* **ASSIGNED TASK**:
Which of the lines below holds the string "updates"? Copy every line that does.

* **DATASET RECORDS**:
(** * herestate: the Broker's subscription and notification engine

    A shallow embedding of [src/Broker.tsx] (the broker whose pending
    updates live in React state), of the broker with a writer that is
    the second document of [src/Subscription.tsx], and of the first
    document of that file, a subscription without identifiers kept in a
    [Set]; followed by the properties of the engine.

    The engine is a React hook, [useCore].  What React does around it is
    taken from React's contract for hooks: a ref is a mutable cell that
    survives renders, [useState] keeps a value between renders and its
    setter replaces it, [useEffect] runs its body after a render whose
    dependencies differ from the previous ones, [useMemo] keeps its value
    while its dependencies are unchanged.  Everything the hook itself does
    is written out as a function on an explicit store.  Code that can
    raise returns a [Completion]: the store it leaves, and the exception
    if one is on its way to the caller. *)

From stdpp Require Import base option list gmap strings.

Set Default Proof Using "Type".

(** ** JavaScript values used by the engine *)

Module Js.

(** [ids: string | string[]] *)
Inductive Ids :=
| Scalar (id : string)
| Array (ids : list string).

(** [Array.isArray(ids) ? ids : [ids]] *)
Definition unscalar (ids : Ids) : list string :=
  match ids with
  | Array l => l
  | Scalar id => [id]
  end.

(** [s.indexOf(x)]: the index of the first element identical to [x];
    [None] stands for [-1]. *)
Fixpoint indexOf {A} `{EqDecision A} (x : A) (s : list A) : option nat :=
  match s with
  | [] => None
  | y :: s' => if decide (y = x) then Some 0 else S <$> indexOf x s'
  end.

(** [s.splice(index, 1)] *)
Definition splice1 {A} (index : nat) (s : list A) : list A := delete index s.

(** A thrown value. *)
Definition Exn := string.

(** What the engine raises when it calls what is not a function
    ([s.push], [s.indexOf]) or iterates what is not iterable
    ([for ... of]). *)
Definition TypeError : Exn := "TypeError"%string.

(** What running a piece of code on a store leaves behind: it returned,
    or it threw and the exception travels on to the caller. *)
Inductive Completion (St : Type) :=
| Normal (σ : St)
| Throw (e : Exn) (σ : St).
Arguments Normal {St} σ.
Arguments Throw {St} e σ.

Definition store_of {St} (c : Completion St) : St :=
  match c with Normal σ => σ | Throw _ σ => σ end.

Definition thrown {St} (c : Completion St) : option Exn :=
  match c with Normal _ => None | Throw e _ => Some e end.

(** The same completion, of code that works on a part of the store. *)
Definition within {St St'} (f : St → St') (c : Completion St) : Completion St' :=
  match c with Normal σ => Normal (f σ) | Throw e σ => Throw e (f σ) end.

(** [for (const x of l) body]: an exception raised by the body ends the
    loop. *)
Fixpoint for_each {St A} (body : St → A → Completion St) (σ : St) (l : list A)
    : Completion St :=
  match l with
  | [] => Normal σ
  | x :: l' =>
      match body σ x with
      | Normal σ' => for_each body σ' l'
      | Throw e σ' => Throw e σ'
      end
  end.

(** The properties of [Object.prototype].  An object made by [{}]
    inherits them: reading one of these names from it finds a function
    (for ["__proto__"], the prototype object), not [undefined], unless
    the object has a property of its own by that name. *)
Definition Object_prototype : list string :=
  ["constructor"; "__defineGetter__"; "__defineSetter__"; "hasOwnProperty";
   "__lookupGetter__"; "__lookupSetter__"; "isPrototypeOf";
   "propertyIsEnumerable"; "toString"; "valueOf"; "__proto__";
   "toLocaleString"]%string.

Definition inherited (id : string) : bool :=
  bool_decide (id ∈ Object_prototype).

(** Values that land in a dependency array: strings are compared by
    content, objects and functions by reference. *)
Inductive Value :=
| VStr (s : string)
| VRef (addr : nat).

#[global] Instance Value_eq_dec : EqDecision Value.
Proof. solve_decision. Defined.

End Js.

Export Js.

(** ** The subscription map and the code shared by both brokers

    [subscribe], [unsubscribe] and the two nested [for ... of] loops of the
    notifying effect are the same text in both files. *)

Module Registry.

(** A subscriber [Sub<S>] is a function; the engine only ever compares
    it by reference ([indexOf]) and calls it.  It is represented by its
    reference. *)
Definition Sub := nat.

(** [Subs<S>]: [{ [key: string]: Sub<S>[] }], the properties that the
    object [subs.current] has of its own.  The arrays are mutated in
    place ([push], [splice]) and an array, once stored under a key, is
    never replaced by another one, so the array held by a running loop is
    always the one found in the map. *)
Abbreviation Subs := (gmap string (list Sub)).

(** What [subs.current[id]] evaluates to.  [subs.current] is made by
    [{}], so a name for which it has no array is looked up in
    [Object.prototype]. *)
Inductive Slot :=
| Undefined
| Own (s : list Sub)
| Inherited.

#[global] Instance Slot_eq_dec : EqDecision Slot.
Proof. solve_decision. Defined.

Definition get (subs : Subs) (id : string) : Slot :=
  match subs !! id with
  | Some s => Own s
  | None => if inherited id then Inherited else Undefined
  end.

(** The body of the loop of [subscribe].  What is inherited is not
    [undefined] and has no [push]. *)
Definition push_sub (sub : Sub) (subs : Subs) (id : string) : Completion Subs :=
  match get subs id with
  | Undefined => Normal (<[id := [] ++ [sub]]> subs)
  | Own s => Normal (<[id := s ++ [sub]]> subs)
  | Inherited => Throw TypeError subs
  end.

(** [for (const id of ...) { ...; s.push(sub) }] *)
Definition register (ids : list string) (sub : Sub) (subs : Subs)
    : Completion Subs :=
  for_each (push_sub sub) subs ids.

(** The body of the loop of [unsubscribe].  What is inherited is not
    [undefined] and has no [indexOf]. *)
Definition remove_sub (sub : Sub) (subs : Subs) (id : string) : Completion Subs :=
  match get subs id with
  | Undefined => Normal subs
  | Own s =>
      match indexOf sub s with
      | None => Normal subs
      | Some index => Normal (<[id := splice1 index s]> subs)
      end
  | Inherited => Throw TypeError subs
  end.

(** [unsubscribe(ids, sub)] acts on the map only. *)
Definition unsubscribe (ids : Ids) (sub : Sub) (subs : Subs) : Completion Subs :=
  for_each (remove_sub sub) subs (unscalar ids).

(** How often [x] occurs in [l]. *)
Definition occ {A} `{EqDecision A} (x : A) (l : list A) : nat :=
  length (filter (λ y, y = x) l).


(** The lookup of [id] finds an array or nothing: no inherited
    property. *)
Definition plain (m : Subs) (id : string) : Prop := get m id ≠ Inherited.

#[global] Instance plain_dec m id : Decision (plain m id).
Proof. unfold plain. apply _. Defined.

(** The identifiers that a loop of [subscribe] or of [unsubscribe] gets
    through: those listed before the first one whose lookup finds an
    inherited property. *)
Fixpoint safe (m : Subs) (ids : list string) : list string :=
  match ids with
  | [] => []
  | id :: ids' => if decide (plain m id) then id :: safe m ids' else []
  end.

(** What one turn of the loop of [unsubscribe] does to the array it
    finds: the first occurrence of [sub] goes, if there is one. *)
Definition remove_first (sub : Sub) (s : list Sub) : list Sub :=
  match indexOf sub s with
  | None => s
  | Some index => splice1 index s
  end.

(** The array after a series of such turns, one for each of [ts]. *)
Definition strip (ts : list Sub) (s : list Sub) : list Sub :=
  foldl (λ s t, remove_first t s) s ts.

(** What a subscriber does with the engine when it is called: it may
    call [unsubscribe] any number of times, for itself or for others.  A
    script lists these calls in order.  (The setters that [useSubscription]
    subscribes make no such call; subscribers that would call [subscribe]
    from inside a call are not described.) *)
Definition Script := list (Ids * Sub).

(** The subscribers that a script removes from the array of [id] when
    it runs to its end, one entry for each removal, in the order of the
    removals. *)
Definition targets (id : string) (sc : Script) : list Sub :=
  flat_map (λ c, replicate (occ id (unscalar c.1)) c.2) sc.

(** No call of the script raises: the lookup of every identifier it
    names finds an array or nothing. *)
Definition harmless (m : Subs) (sc : Script) : bool :=
  forallb (λ c, forallb (λ i, bool_decide (plain m i)) (unscalar c.1)) sc.

(** When [does g] is the script that [g] runs.  A pass over the array of
    [id] has called [pre] and has [suf] before it.  The subscriber called
    next runs a script that does not raise and that removes from the
    array neither that subscriber nor one called before; and so on for
    the pass over what this script leaves of [suf].  So a call only ever
    removes subscribers whose turn has not come yet.  Nothing is asked of
    a subscriber that is removed before its turn. *)
Fixpoint forward_from (m : Subs) (does : Sub → Script) (id : string)
    (fuel : nat) (pre suf : list Sub) : bool :=
  match fuel, suf with
  | Datatypes.S fuel', f :: suf' =>
      harmless m (does f)
      && forallb (λ t, bool_decide (t ∉ pre ++ [f])) (targets id (does f))
      && forward_from m does id fuel' (pre ++ [f])
           (strip (targets id (does f)) suf')
  | _, _ => true
  end.

Definition forward (m : Subs) (does : Sub → Script) (id : string)
    (cbs : list Sub) : bool :=
  forward_from m does id (length cbs) [] cbs.

(** [f] is in the array of [id]. *)
Definition registered (f : Sub) (id : string) (m : Subs) : Prop :=
  ∃ s, m !! id = Some s ∧ f ∈ s.

(** No subscriber of an array notified for [updates] calls
    [unsubscribe]. *)
Definition quiet_on (does : Sub → Script) (updates : list string)
    (m : Subs) : Prop :=
  ∀ id s f, id ∈ updates → m !! id = Some s → f ∈ s → does f = [].

(** Among the identifiers of [updates], [f] is a subscriber of [id]
    alone, and there it is once. *)
Definition only_under (f : Sub) (id : string) (updates : list string)
    (m : Subs) : Prop :=
  occ f (default [] (m !! id)) = 1 ∧
  ∀ id', id' ∈ updates → id' ≠ id → occ f (default [] (m !! id')) = 0.

(** [m'] has the keys of [m], each with an array obtained from the one
    in [m] by removals. *)
Definition shrunk (m' m : Subs) : Prop :=
  ∀ id, match m' !! id, m !! id with
        | Some s', Some s => sublist s' s
        | None, None => True
        | _, _ => False
        end.

Section Store.

Context {S : Type}.

(** The refs of [useCore] that subscribers and effects share, and the
    record of every call made to a subscriber. *)
Record Store := mkStore {
  ref : S;                    (* ref.current *)
  subs : Subs;                (* subs.current *)
  calls : list (Sub * S)      (* each f(state) made so far, oldest first *)
}.

Definition set_ref (s : S) (σ : Store) : Store :=
  mkStore s (subs σ) (calls σ).
Definition set_subs (m : Subs) (σ : Store) : Store :=
  mkStore (ref σ) m (calls σ).
Definition log_call (f : Sub) (s : S) (σ : Store) : Store :=
  mkStore (ref σ) (subs σ) (calls σ ++ [(f, s)]).

(** The script that each subscriber runs when it is handed a state. *)
Variable script : Sub → S → Script.

(** [unsubscribe(ids, sub)] *)
Definition unsubscribe_at (ids : Ids) (sub : Sub) (σ : Store) : Completion Store :=
  within (λ m, set_subs m σ) (unsubscribe ids sub (subs σ)).

Definition run_script (σ : Store) (c : Ids * Sub) : Completion Store :=
  unsubscribe_at c.1 c.2 σ.

(** [f(ref.current)]: the call is made, and the subscriber runs its
    script; an exception raised in there leaves the subscriber. *)
Definition call (f : Sub) (σ : Store) : Completion Store :=
  for_each run_script (log_call f (ref σ) σ) (script f (ref σ)).

(** [for (const f of cbs) f(ref.current)], from the iterator's index
    [i] on.  The array iterator reads the length and the element at
    every step from the array as it is then.  Subscribers never add to
    an array here, so the length of the array at the start bounds the
    number of steps.  An exception that leaves a subscriber ends the
    loop. *)
Fixpoint for_of (fuel : nat) (id : string) (i : nat) (σ : Store)
    : Completion Store :=
  match fuel with
  | 0 => Normal σ
  | Datatypes.S fuel' =>
      match subs σ !! id with
      | None => Normal σ
      | Some cbs =>
          match cbs !! i with
          | None => Normal σ
          | Some f =>
              match call f σ with
              | Normal σ' => for_of fuel' id (Datatypes.S i) σ'
              | Throw e σ' => Throw e σ'
              end
          end
      end
  end.

(** [const cbs = subs.current[id]; if (cbs !== undefined) for ...].
    What is inherited is not [undefined] and is not iterable. *)
Definition notify (σ : Store) (id : string) : Completion Store :=
  match get (subs σ) id with
  | Undefined => Normal σ
  | Own cbs => for_of (length cbs) id 0 σ
  | Inherited => Throw TypeError σ
  end.

(** [for (const id of updates) ...] *)
Definition dispatch (updates : list string) (σ : Store) : Completion Store :=
  for_each notify σ updates.

(** [subscribe(ids, sub)]: when the loop raises, the call of [sub] is
    not reached. *)
Definition subscribe (ids : Ids) (sub : Sub) (σ : Store) : Completion Store :=
  match register (unscalar ids) sub (subs σ) with
  | Normal m => call sub (set_subs m σ)
  | Throw e m => Throw e (set_subs m σ)
  end.

(** The calls made between two stores, and how many of them went to a
    given subscriber. *)
Definition calls_since (σ σ' : Store) : list (Sub * S) :=
  drop (length (calls σ)) (calls σ').

Definition times (f : Sub) (l : list (Sub * S)) : nat :=
  length (filter (λ c, c.1 = f) l).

* **EXPECTED ANSWER**:
    updates live in React state), of the broker with a writer that is
(** No subscriber of an array notified for [updates] calls
Definition quiet_on (does : Sub → Script) (updates : list string)
  ∀ id s f, id ∈ updates → m !! id = Some s → f ∈ s → does f = [].
(** Among the identifiers of [updates], [f] is a subscriber of [id]
Definition only_under (f : Sub) (id : string) (updates : list string)
  ∀ id', id' ∈ updates → id' ≠ id → occ f (default [] (m !! id')) = 0.
(** [for (const id of updates) ...] *)
Definition dispatch (updates : list string) (σ : Store) : Completion Store :=
  for_each notify σ updates.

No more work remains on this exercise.